Recorded data
Lemma bsearch_spec es target fuel lo hi :
  Forall enc_ok es -> keys_sorted es -> (hi - lo <= fuel)%nat -> (hi <= length es)%nat ->
  (forall i a, es !! i = Some a -> (i < lo)%nat -> bytes_lt (chunk_bytes (key a)) target) ->
  (forall i a, es !! i = Some a -> (hi <= i)%nat -> bytes_lt target (chunk_bytes (key a))) ->
  match bsearch fuel esize (concat (enc <$> es)) target lo hi with
  | Some off => exists i a, es !! i = Some a /\ off = (i * esize)%nat /\ chunk_bytes (key a) = target
  | None => forall i a, es !! i = Some a -> chunk_bytes (key a) <> target
  end.
Proof.
  intros Hok Hs. revert lo hi.
  assert (Hnone : forall lo hi, (hi <= lo)%nat ->
    (forall i a, es !! i = Some a -> (i < lo)%nat -> bytes_lt (chunk_bytes (key a)) target) ->
    (forall i a, es !! i = Some a -> (hi <= i)%nat -> bytes_lt target (chunk_bytes (key a))) ->
    forall i a, es !! i = Some a -> chunk_bytes (key a) <> target).
  { intros lo hi Hle Hlo Hhi i a Hi <-.
    destruct (decide (i < lo)%nat); [by eapply bytes_lt_irrefl, Hlo|].
    eapply bytes_lt_irrefl, (Hhi i); [done|lia]. }
  induction fuel as [|fuel IH]; intros lo hi Hfuel Hlen Hlo Hhi; cbn [bsearch].
  { apply (Hnone lo hi); [lia|done|done]. }
  destruct (Nat.ltb_spec lo hi) as [Hlt|]; [|by apply (Hnone lo hi)].
  set (mid := (lo + (hi - lo) / 2)%nat).
  assert (Hmid : (lo <= mid < hi)%nat).
  { assert ((hi - lo) / 2 < hi - lo)%nat by (apply Nat.div_lt; lia). unfold mid. lia. }
  destruct (lookup_lt_is_Some_2 es mid) as [a Ha]; [lia|].
  assert (Hsl : slice (mid * esize) 32 (concat (enc <$> es)) = chunk_bytes (key a)).
  { rewrite Forall_lookup in Hok. destruct (Hok mid a Ha) as (_ & Hk & H32).
    rewrite <- Hk, <- (slice_table es mid a 0 32), Nat.add_0_r; [done| |done|lia].
    by rewrite Forall_lookup. }
  rewrite Hsl. destruct (bytes_cmp (chunk_bytes (key a)) target) eqn:C.
  - apply bytes_cmp_eq in C. eauto.
  - apply IH; [lia|lia| |done]. intros i b Hb Hi.
    destruct (decide (i = mid)) as [->|]; [by simplify_eq|].
    eapply bytes_lt_trans; [|exact C]. apply (keys_sorted_lookup es i mid); [done..|lia].
  - assert (Ht : bytes_lt target (chunk_bytes (key a))).
    { unfold bytes_lt. by rewrite bytes_cmp_antisym, C. }
    apply IH; [lia|lia|done|]. intros i b Hb Hi.
    destruct (decide (i = mid)) as [->|]; [by simplify_eq|].
    eapply bytes_lt_trans; [exact Ht|]. apply (keys_sorted_lookup es mid i); [done..|lia].
Qed.

(** Opening a file with the header of its own table. *)
Lemma open_cache_table magic generation es expected :
  length magic = 8%nat -> u64 generation -> generation <> 0 -> Forall enc_ok es ->
  u32 (Z.of_nat (length es)) ->
  let file := cache_header magic generation (count_u32 es) ++ concat (enc <$> es) in
  open_cache magic esize file expected =
    if decide (expected = generation) then Some (mkMmap file (Z.of_nat (length es)) generation)
    else None.
Proof.
  intros Hm Hg Hg0 Hok Hlen file.
  assert (Hc : count_u32 es = Z.of_nat (length es)) by (by apply u32_wrap_small).
  assert (Hfl : length file = (28 + length es * esize)%nat).
  { unfold file, cache_header. rewrite !length_app, !length_le_bytes, length_table, Hm by done. lia. }
  assert (H0 : slice 0 8 file = magic).
  { unfold file, cache_header. rewrite <- !app_assoc. by apply (slice_mid 0 8 []). }
  assert (H8 : slice 8 4 file = le_bytes 4 VERSION).
  { unfold file, cache_header. rewrite <- !app_assoc. by apply slice_mid. }
  assert (H12 : slice 12 8 file = le_bytes 8 generation).
  { unfold file, cache_header. rewrite <- !app_assoc, (app_assoc magic).
    apply slice_mid; [|done]. by rewrite length_app, Hm. }
  assert (H20 : slice 20 4 file = le_bytes 4 (Z.of_nat (length es))).
  { unfold file, cache_header. rewrite Hc, <- !app_assoc, (app_assoc magic), (app_assoc (magic ++ _)).
    apply slice_mid; [|done]. by rewrite !length_app, Hm. }
  unfold open_cache. rewrite H0, H8, H12, H20, Hfl.
  rewrite bool_decide_true by done. rewrite !le_value_bytes_u32, le_value_bytes_u64 by done.
  destruct (Z.eqb_spec expected 0) as [->|].
  { rewrite decide_False; [done|congruence]. }
  destruct (Nat.ltb_spec (28 + length es * esize) HEADER_SIZE) as [Hlt|_].
  { unfold HEADER_SIZE in Hlt. lia. }
  assert (Hsz : (Z.of_nat (28 + length es * esize) =?
    Z.of_nat HEADER_SIZE + Z.of_nat (length es) * Z.of_nat esize) = true).
  { apply Z.eqb_eq. unfold HEADER_SIZE. lia. }
  rewrite Hsz, Z.eqb_refl. cbn [negb].
  destruct (Z.eqb_spec generation expected) as [->|]; cbn [negb].
  - by rewrite decide_True.
  - by rewrite decide_False.
Qed.

Lemma drop_header magic generation count (rest : bytes) :
  length magic = 8%nat -> drop HEADER_SIZE (cache_header magic generation count ++ rest) = rest.
Proof.
  intros Hm. apply drop_app_length'. unfold cache_header.
  by rewrite !length_app, !length_le_bytes, Hm.
Qed.

(** Sorting a duplicate-free list of keys gives strictly ascending keys. *)
Lemma sort_keys_sorted es :
  NoDup (chunk_bytes ∘ key <$> es) -> keys_sorted (sort_by (by_chunk_id key) es).
Proof.
  intros Hnd. assert (Hs := sort_by_sorted (by_chunk_id key)
    (fun x y => bytes_leb_total _ _) (fun x y z => bytes_leb_trans _ _ _) es).
  rewrite <- (sort_by_perm (by_chunk_id key) es) in Hnd.
  revert Hs Hnd. generalize (sort_by (by_chunk_id key) es). intros l Hs.
  induction Hs as [|x l Hs IH Hall]; csimpl; intros Hnd; [constructor|].
  apply NoDup_cons in Hnd as [Hni Hnd]. constructor; [by apply IH|].
  rewrite Forall_forall in Hall. apply Forall_forall. intros y Hy.
  specialize (Hall y Hy). apply bytes_leb_true in Hall as [Heq|]; [|done].
  exfalso. apply Hni. apply list_elem_of_fmap. exists y. split; [done|done].
Qed.
End Table.

(** ** Tables made from an index *)

Section IndexTable.
Context {A : Type} (esize : nat) (key : A -> ChunkId) (enc : A -> bytes)
  (proj : ChunkId * ChunkIndexEntry -> A).
Hypothesis proj_key : forall kv, key (proj kv) = kv.1.
Hypothesis proj_enc : forall id e, wf_entry id e -> enc_ok esize key enc (proj (id, e)).

Definition table_of (ix : ChunkIndex) : list A :=
  sort_by (by_chunk_id key) (proj <$> map_to_list ix).

Lemma elem_of_table_of ix a :
  a ∈ table_of ix <-> exists id e, a = proj (id, e) /\ ix !! id = Some e.
Proof using.
  unfold table_of. rewrite sort_by_perm, list_elem_of_fmap. split.
  - intros ([id e] & -> & Hin%elem_of_map_to_list). eauto.
  - intros (id & e & -> & Hin). exists (id, e). split; [done|]. by apply elem_of_map_to_list.
Qed.

Lemma length_table_of ix : length (table_of ix) = size ix.
Proof using.
  unfold table_of. rewrite length_sort_by, length_fmap. apply length_map_to_list.
Qed.

Lemma table_of_ok ix : wf_index ix -> Forall (enc_ok esize key enc) (table_of ix).
Proof using proj_enc.
  intros Hwf. apply Forall_forall. intros a (id & e & -> & Hin)%elem_of_table_of.
  apply proj_enc. by apply Hwf.
Qed.

Lemma NoDup_keys ix : NoDup (chunk_bytes ∘ key <$> (proj <$> map_to_list ix)).
Proof using proj_key.
  rewrite <- list_fmap_compose.
  rewrite (list_fmap_ext _ (chunk_bytes ∘ fst)).
  2:{ intros i kv _. simpl. by rewrite proj_key. }
  rewrite list_fmap_compose. apply NoDup_fmap_2; [|apply NoDup_fst_map_to_list].
  intros [x] [y]. simpl. by intros ->.
Qed.

Lemma table_of_sorted ix : keys_sorted key (table_of ix).
Proof using proj_key. apply sort_keys_sorted, NoDup_keys. Qed.

(** Looking a chunk up in the table finds its entry, or its absence. *)
Lemma bsearch_index ix id :
  wf_index ix ->
  match bsearch (size ix) esize (concat (enc <$> table_of ix)) (chunk_bytes id) 0 (size ix) with
  | Some off => exists i e, ix !! id = Some e /\ table_of ix !! i = Some (proj (id, e)) /\
                            off = (i * esize)%nat
  | None => ix !! id = None
  end.
Proof using proj_key proj_enc.
  intros Hwf.
  pose proof (bsearch_spec esize key enc (table_of ix) (chunk_bytes id) (size ix) 0 (size ix)
    (table_of_ok ix Hwf) (table_of_sorted ix)) as Hb.
  destruct (bsearch _ _ _ _ _ _) as [off|].
  - destruct Hb as (i & a & Hi & -> & Hk); [lia|by rewrite length_table_of|lia| |].
    { intros i a Ha%lookup_lt_Some ?. rewrite length_table_of in Ha. lia. }
    apply list_elem_of_lookup_2 in Hi as Hin. apply elem_of_table_of in Hin as (id' & e & -> & He).
    rewrite proj_key in Hk. simpl in Hk.
    assert (id' = id) as -> by (destruct id', id; simpl in Hk; by subst). eauto.
  - destruct (ix !! id) as [e|] eqn:He; [|done]. exfalso.
    assert (Hin : proj (id, e) ∈ table_of ix) by (apply elem_of_table_of; eauto).
    apply list_elem_of_lookup_1 in Hin as [i Hi].
    eapply Hb; [lia|by rewrite length_table_of|lia| |exact Hi|by rewrite proj_key].
    intros j a Ha%lookup_lt_Some ?. rewrite length_table_of in Ha. lia.
Qed.

Lemma open_index_table magic generation ix expected :
  length magic = 8%nat -> u64 generation -> generation <> 0 -> wf_index ix ->
  u32 (Z.of_nat (size ix)) ->
  let file := cache_header magic generation (count_u32 (table_of ix))
              ++ concat (enc <$> table_of ix) in
  open_cache magic esize file expected =
    if decide (expected = generation) then Some (mkMmap file (Z.of_nat (size ix)) generation)
    else None.
Proof using proj_enc.
  intros Hm Hg Hg0 Hwf Hsz. rewrite <- length_table_of in Hsz.
  pose proof (open_cache_table esize key enc magic generation (table_of ix) expected
    Hm Hg Hg0 (table_of_ok ix Hwf) Hsz) as Ho.
  simpl in *. rewrite Ho. by rewrite length_table_of.
Qed.
End IndexTable.

(** The three formats. *)
Definition dedup_proj (kv : ChunkId * ChunkIndexEntry) : ChunkId * Z := (kv.1, stored_size kv.2).
Definition restore_proj (kv : ChunkId * ChunkIndexEntry) : ChunkId * Z * PackId * Z :=
  (kv.1, stored_size kv.2, pack_id kv.2, pack_offset kv.2).

Lemma dedup_enc_ok id e : wf_entry id e -> enc_ok ENTRY_SIZE fst write_dedup_entry (dedup_proj (id, e)).
Proof.
  intros ((Hl & _) & _). split; [|split; [|unfold ENTRY_SIZE; lia]].
  - unfold write_dedup_entry. simpl. rewrite length_app. simpl. by rewrite Hl.
  - unfold write_dedup_entry. by apply (slice_mid 0 32 [] _ _).
Qed.

Lemma restore_enc_ok id e :
  wf_entry id e ->
  enc_ok RESTORE_ENTRY_SIZE (fun e => e.1.1.1) write_restore_entry (restore_proj (id, e)).
Proof.
  intros ((Hl & _) & _ & _ & (Hp & _) & _). split; [|split; [|unfold RESTORE_ENTRY_SIZE; lia]].
  - unfold write_restore_entry, restore_proj. rewrite !length_app, !length_le_bytes. simpl.
    by rewrite Hl, Hp.
  - unfold write_restore_entry, restore_proj. by apply (slice_mid 0 32 [] _ _).
Qed.

Lemma full_enc_ok id e :
  wf_entry id e -> enc_ok FULL_ENTRY_SIZE fc_chunk_id write_full_entry (full_of (id, e)).
Proof.
  intros ((Hl & _) & _ & _ & (Hp & _) & _). split; [|split; [|unfold FULL_ENTRY_SIZE; lia]].
  - unfold write_full_entry, full_of. rewrite !length_app, !length_le_bytes. simpl.
    by rewrite Hl, Hp.
  - unfold write_full_entry, full_of. by apply (slice_mid 0 32 [] _ _).
Qed.

(** What a cache file must be built from: an index within the format's
    widths and a generation other than the reserved 0. *)
Definition cacheable (ix : ChunkIndex) (generation : Z) : Prop :=
  wf_index ix /\ u32 (Z.of_nat (size ix)) /\ u64 generation /\ generation <> 0.

#[export] Instance cacheable_dec ix g : Decision (cacheable ix g).
Proof. unfold cacheable. apply _. Defined.

Lemma build_dedup_table ix generation :
  build_dedup_cache_to_path ix generation =
    cache_header MAGIC generation (count_u32 (table_of fst dedup_proj ix))
    ++ concat (write_dedup_entry <$> table_of fst dedup_proj ix).
Proof. done. Qed.

Lemma build_restore_table ix generation :
  build_restore_cache_to_path ix generation =
    cache_header RESTORE_MAGIC generation (count_u32 (table_of (fun e => e.1.1.1) restore_proj ix))
    ++ concat (write_restore_entry <$> table_of (fun e => e.1.1.1) restore_proj ix).
Proof. done. Qed.

Lemma build_full_table ix generation :
  build_full_index_cache_to_path ix generation =
    cache_header FULL_MAGIC generation (count_u32 (table_of fc_chunk_id full_of ix))
    ++ concat (write_full_entry <$> table_of fc_chunk_id full_of ix).
Proof. done. Qed.

Lemma dedup_lookup_ok ix generation id :
  wf_index ix ->
  dedup_get_stored_size
    (mkMmap (build_dedup_cache_to_path ix generation) (Z.of_nat (size ix)) generation) id
  = stored_size <$> ix !! id.
Proof.
  intros Hwf. unfold dedup_get_stored_size. cbn [entry_count mmap].
  destruct (Z.eqb_spec (Z.of_nat (size ix)) 0) as [E0|_].
  { rewrite (map_size_empty_inv ix) by lia. by rewrite lookup_empty. }
  rewrite build_dedup_table, drop_header, Nat2Z.id by done.
  pose proof (bsearch_index ENTRY_SIZE fst write_dedup_entry dedup_proj (fun _ => eq_refl)
    dedup_enc_ok ix id Hwf) as Hb.
  destruct (bsearch _ _ _ _ _ _) as [off|]; [|by rewrite Hb].
  destruct Hb as (i & e & He & Hi & ->). rewrite He. simpl.
  destruct (Hwf _ _ He) as ((Hl & _) & _ & Hs & _).
  rewrite (slice_table ENTRY_SIZE fst write_dedup_entry _ i (dedup_proj (id, e)) 32 4);
    [|by eapply table_of_ok, Hwf; apply dedup_enc_ok|done|unfold ENTRY_SIZE; lia].
  unfold write_dedup_entry, dedup_proj. simpl fst. simpl snd.
  rewrite <- (app_nil_r (le_bytes 4 _)), slice_mid by done.
  by rewrite le_value_bytes_u32.
Qed.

= Exercise =
In the entries above, which lines hold the word "match"? Copy them out.

= Task solution =
  match bsearch fuel esize (concat (enc <$> es)) target lo hi with
  match bsearch (size ix) esize (concat (enc <$> table_of ix)) (chunk_bytes id) 0 (size ix) with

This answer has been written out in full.